В современности старообрядцы исполняют тропарь Пасхи «по-староверскому» («по-сталовёрческому» - д. Бочарово) - т. е. дореформенным обиходным распевом 5-го гласа (см. Пример 1). Эти распевы представлены в архивной коллекции ФЭЦ СПбГК всего несколькими образцами. Как показало исследование, приверженцы старой веры хорошо знают и другие распевы тропаря — «по-православному», которые функционируют в быту смолян-новообрядцев (см. Пример 2). жи - вот да - ру
Возможно, знание старообрядцами «православного» распева связано не только с близким и длительным соседством старообрядцев и никониан, но и с миссионерской деятельностью, которая активно проводилась церковными властями Смоленской епархии в конце XIX - начале XX веков. Известно, что с этой целью открывались школы, которые посещали дети раскольников вместе с остальными. В них, согласно программе обучения, каждый день звучали молитвы «пред учением», «после учения», а также тропари праздникам, преподавалось церковное пение (см. Глава 1, Раздел 2). Кроме того, большое внимание уделялось беседам приходских священников с раскольниками, открытию храмов в местностях, «зараженных расколом», а также молебнам по домам прихожан.
Миссионеры замечали, что там, где старообрядцы не имеют своих попов и наставников и крепкой общины из себя не представляют, «раскольники охотнее ходят на собеседования с православными, спокойнее выслушивают беседы и раскрытие своих заблуждений, участвуют иногда вместе с православными в общественных богомолениях, наприм., на общих молебнах в деревнях ... ; ходят иногда в православные храмы слушать богослужения, обращаются к православным священникам за требоисправлениям, принимают священников с молебнами и иконами и в своих домах, обнаруживают иногда глубокое и искреннее уважение и доверие к православному духовенству» [Состояние раскола 1904, С. 709-710].
Наконец, в некоторых старообрядческих традициях тропарь Пасхи на богослужении исполняют в обеих текстовых редакциях, и, соответственно, с разными распевами (Глава 1, раздел 3, 3).
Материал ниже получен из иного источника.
(** X6: [create_grid_config] raises a TypeError on a document that is None,
    and a KeyError naming [grid_system] or [grid_type] when that key is
    missing. *)
Theorem create_grid_config_early_errors :
  (exists m, create_grid_config PNone = Err (PyExc "TypeError" m)) /\
  (forall kv, dict_lookup kv "grid_system" = None ->
     create_grid_config (PDict kv) = Err (PyExc "KeyError" "grid_system")) /\
  (forall kv gkv, dict_lookup kv "grid_system" = Some (PDict gkv) ->
     dict_lookup gkv "grid_type" = None ->
     create_grid_config (PDict kv) = Err (PyExc "KeyError" "grid_type")).
Proof.
  split; [eexists; reflexivity |]. split.
  - intros kv Hn. unfold create_grid_config. rewrite getitem_dict, Hn. reflexivity.
  - intros kv gkv Hs Ht. unfold create_grid_config. rewrite getitem_dict, Hs. cbn [res_bind].
    rewrite getitem_dict, Ht. reflexivity.
Qed.

Lemma cleanup_shape w st :
  let st' := snd (cleanup w st) in
  running st' = false /\ shutdown_set st' = shutdown_set st /\
  coordinator st' = coordinator st /\ reserve_monitor st' = reserve_monitor st /\
  exchange_adapter st' = exchange_adapter st /\
  exists t, trace st' = trace st ++ t /\ forallb cleanup_event t = true /\
    (count_event ECoordStop t <= b2n (coordinator st))%nat /\
    (count_event EMonitorStop t <= b2n (reserve_monitor st))%nat /\
    (count_event EDisconnect t <= b2n (has_adapter st))%nat /\
    (coordinator st = false -> reserve_monitor st = false -> has_adapter st = false -> t = []) /\
    (w_cleanup_on_exit w = Ok tt -> w_coord_stop w = Ok tt -> w_monitor_stop w = Ok tt ->
     w_disconnect w = Ok tt ->
     count_event ECoordStop t = b2n (coordinator st) /\
     count_event EMonitorStop t = b2n (reserve_monitor st) /\
     count_event EDisconnect t = b2n (has_adapter st)).
Proof.
  destruct st as [run sd co ad mon tr]. cbv zeta.
  unfold cleanup, has_adapter, Eff.try_except, Eff.bind, Eff.getS, Eff.ret, call, log_error,
    Eff.modify, Eff.lift.
  destruct co, mon, ad as [a|];
  res_cases (w_cleanup_on_exit w); res_cases (w_coord_stop w);
  res_cases (w_monitor_stop w); res_cases (w_disconnect w);
  repeat (cbn -[count_event]; match goal with H : is_Exception _ = _ |- _ => rewrite H end);
  cbn -[count_event];
  (split; [reflexivity |]); (split; [reflexivity |]); (split; [reflexivity |]);
  (split; [reflexivity |]); (split; [reflexivity |]);
  rewrite <- ?app_assoc; cbn [app];
  first [eexists; split; [reflexivity |] | exists []; split; [symmetry; apply app_nil_r |]];
  cbn; repeat split; intros; try lia; try discriminate;
  try reflexivity.
Qed.

Lemma cleanup_result w st :
  ordinary (w_cleanup_on_exit w) = true -> ordinary (w_coord_stop w) = true ->
  ordinary (w_monitor_stop w) = true -> ordinary (w_disconnect w) = true ->
  fst (cleanup w st) = Ok tt.
Proof.
  destruct st as [run sd co ad mon tr].
  unfold cleanup, Eff.try_except, Eff.bind, Eff.getS, Eff.ret, call, log_error, Eff.modify, Eff.lift.
  destruct co, mon, ad as [a|];
  res_cases (w_cleanup_on_exit w); res_cases (w_coord_stop w);
  res_cases (w_monitor_stop w); res_cases (w_disconnect w);
  repeat (cbn -[count_event]; match goal with H : is_Exception _ = _ |- _ => rewrite H end);
  cbn; intros; try reflexivity; discriminate.
Qed.


Lemma exn_bind {A B} (m : res A) (k : A -> res B) :
  exn_res m -> (forall a, exn_res (k a)) -> exn_res (res_bind m k).
Proof. destruct m; simpl; auto. Qed.

Lemma exn_gattr c k : exn_res (gattr c k).
Proof. unfold gattr. destruct (attr c k); reflexivity. Qed.

Lemma exn_str_method f n v : exn_res (str_method f n v).
Proof. destruct v; reflexivity. Qed.

Lemma exn_grid_type_value c : exn_res (grid_type_value c).
Proof.
  unfold grid_type_value. apply exn_bind; [apply exn_gattr |]. intros v; destruct v; reflexivity.
Qed.

Lemma exn_getitem v k : exn_res (getitem v k).
Proof. destruct v; simpl; try reflexivity. destruct (dict_lookup _ k); reflexivity. Qed.

Lemma exn_get v k d : exn_res (get v k d).
Proof. destruct v; simpl; try reflexivity. destruct (dict_lookup _ k); reflexivity. Qed.

Lemma exn_Err {A} (r : res A) e : exn_res r -> r = Err e -> is_Exception e = true.
Proof. intros H ->. exact H. Qed.

Lemma spot_short_check_shape c s :
  spot_short_check c s = (Ok tt, s) \/
  (exists e, spot_short_check c s = (Err e, s) /\ is_Exception e = true) \/
  spot_short_check c s = (Err (SystemExit 1), with_trace ELogError s).
Proof.
  unfold spot_short_check, Eff.bind, Eff.lift, Eff.ret, log_error, sys_exit, Eff.raise, Eff.modify.
  destruct (res_bind (gattr c "exchange") py_lower) as [ex|e] eqn:E1;
    [| right; left; exists e; split; [reflexivity |];
       eapply exn_Err; [| exact E1]; apply exn_bind; [apply exn_gattr | intros; apply exn_str_method]].
  destruct (String.eqb ex "hyperliquid"); [| destruct (String.eqb ex "backpack")]; cbv beta;
  try match goal with |- context [res_bind (gattr c "symbol") ?k] =>
    let E2 := fresh "E2" in
    destruct (res_bind (gattr c "symbol") k) as [sp|e] eqn:E2;
    [| right; left; exists e; split; [reflexivity |];
       eapply exn_Err; [| exact E2];
       apply exn_bind; [apply exn_gattr | intros; apply exn_bind; [apply exn_str_method | intros; exact I]]]
  end;
  (destruct (grid_type_value c) as [gtv|e] eqn:E3;
   [| right; left; exists e; split; [reflexivity | eapply exn_Err; [apply exn_grid_type_value | exact E3]]]);
  match goal with |- context [if ?b then _ else _] => destruct b end;
  auto.
Qed.

Lemma create_exchange_adapter_shape w d s :
  (exists cfg, create_exchange_adapter w d s = (Ok cfg, with_trace EConnect (with_trace (ECreateAdapter cfg) s)) /\
               w_factory w = Ok tt /\ w_connect w = Ok tt) \/
  (exists e s', create_exchange_adapter w d s = (Err e, s') /\
     (s' = s \/
      exists cfg, (s' = with_trace (ECreateAdapter cfg) s /\ w_factory w = Err e) \/
                  (s' = with_trace EConnect (with_trace (ECreateAdapter cfg) s) /\
                   w_factory w = Ok tt /\ w_connect w = Err e))).
Proof.
  unfold create_exchange_adapter, call, Eff.bind, Eff.lift, Eff.ret, Eff.modify.
  destruct (getitem d "grid_system") as [gc|e]; [| right; exists e; eexists; split; [reflexivity | left; reflexivity]].
  destruct (res_bind (getitem gc "exchange") py_lower) as [ex|e]; [| right; exists e; eexists; split; [reflexivity | left; reflexivity]].
  destruct (getitem gc "symbol") as [sym|e]; [| right; exists e; eexists; split; [reflexivity | left; reflexivity]].
  match goal with |- context [res_bind (py_upper sym) ?k] =>
    destruct (res_bind (py_upper sym) k) as [mt|e]; [| right; exists e; eexists; split; [reflexivity | left; reflexivity]] end.
  destruct (w_factory w) as [[]|e]; [| right; exists e; eexists; split; [reflexivity |]; right; eexists; first [left; split; reflexivity | right; repeat split; reflexivity]].
  destruct (w_connect w) as [[]|e]; [| right; exists e; eexists; split; [reflexivity |]; right; eexists; first [left; split; reflexivity | right; repeat split; reflexivity]].
  left. eexists. split; [reflexivity | split; reflexivity].
Qed.

Lemma reserve_enabled_shape w c a s :
  reserve_enabled w c a s = (Ok false, s) \/
  (reserve_enabled w c a s = (Ok true, set_reserve_monitor (with_trace EReserveNew s)) /\
   ec_exchange_type a = SPOT) \/
  (exists e s', reserve_enabled w c a s = (Err e, s') /\
     (s' = s \/ (s' = with_trace EReserveNew s /\ ec_exchange_type a = SPOT))).
Proof.
  unfold reserve_enabled, call, Eff.bind, Eff.lift, Eff.ret, Eff.modify.
  destruct (ec_exchange_type a) eqn:Ht; cbn [ExchangeType_eqb]; [| left; reflexivity].
  destruct (truthy (match attr c "spot_reserve" with Some v => v | None => PNone end)).
  - destruct (get _ "enabled" (PBool false)) as [en|e]; [| right; right; exists e; eexists; split; [reflexivity | first [left; reflexivity | right; split; reflexivity]]].
    destruct (truthy en); [| left; reflexivity].
    destruct (w_reserve_new w) as [[]|e]; [| right; right; exists e; eexists; split; [reflexivity | first [left; reflexivity | right; split; reflexivity]]].
    right; left; split; reflexivity.
  - destruct (truthy _); [| left; reflexivity].
    destruct (w_reserve_new w) as [[]|e]; [| right; right; exists e; eexists; split; [reflexivity | first [left; reflexivity | right; split; reflexivity]]].
    right; left; split; reflexivity.
Qed.

Ltac head_of t :=
  lazymatch t with
  | match ?X with (_, _) => _ end => head_of X
  | match ?X with Ok _ => _ | Err _ => _ end => head_of X
  | match ?X with true => _ | false => _ end => head_of X
  | (match ?X with true => _ | false => _ end) _ => head_of X
  | _ => t
  end.

Ltac walk E :=
  unfold run_body, load_config, call, log_error, sys_exit in E;
  unfold Eff.try_except, Eff.bind, Eff.lift, Eff.ret, Eff.modify, Eff.raise in E;
  repeat (cbv beta iota zeta in E;
    match type of E with
    | (_, _) = _ => fail 1
    | ?L = _ =>
      let X := head_of L in
      lazymatch X with
      | spot_short_check ?c ?s =>
          let H := fresh "Hs" in let e := fresh "e" in
          destruct (spot_short_check_shape c s) as [H|[(e & H & ?)|H]]; rewrite H in E; clear H
      | create_exchange_adapter ?w ?d ?s =>
          let H := fresh "Ha" in let e := fresh "e" in let s' := fresh "s" in let cfg := fresh "cfg" in
          destruct (create_exchange_adapter_shape w d s)
            as [(cfg & H & ? & ?)|(e & s' & H & [-> | (cfg & [[-> ?] | (-> & ? & ?)])])];
          rewrite H in E; clear H
      | reserve_enabled ?w ?c ?a ?s =>
          let H := fresh "Hr" in let e := fresh "e" in let s' := fresh "s" in
          destruct (reserve_enabled_shape w c a s) as [H|[[H ?]|(e & s' & H & [-> | [-> ?]])]];
          rewrite H in E; clear H
      | _ => let Ex := fresh "Ex" in destruct X eqn:Ex
      end
    end);
  try discriminate E; try (injection E; intros; subst).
На пасхальном богослужении казаков-некрасовцев, принадлежащих белокриницкому согласию, также бытуют две версии тропаря Пасхи, которые исполняются последовательно после Стихир Пасхи. Два распева «Христос воскресе» с разными текстовыми версиями включаются в современную богослужебную практику старообрядцев-беспоповцев (см. Приложение 2, № 17).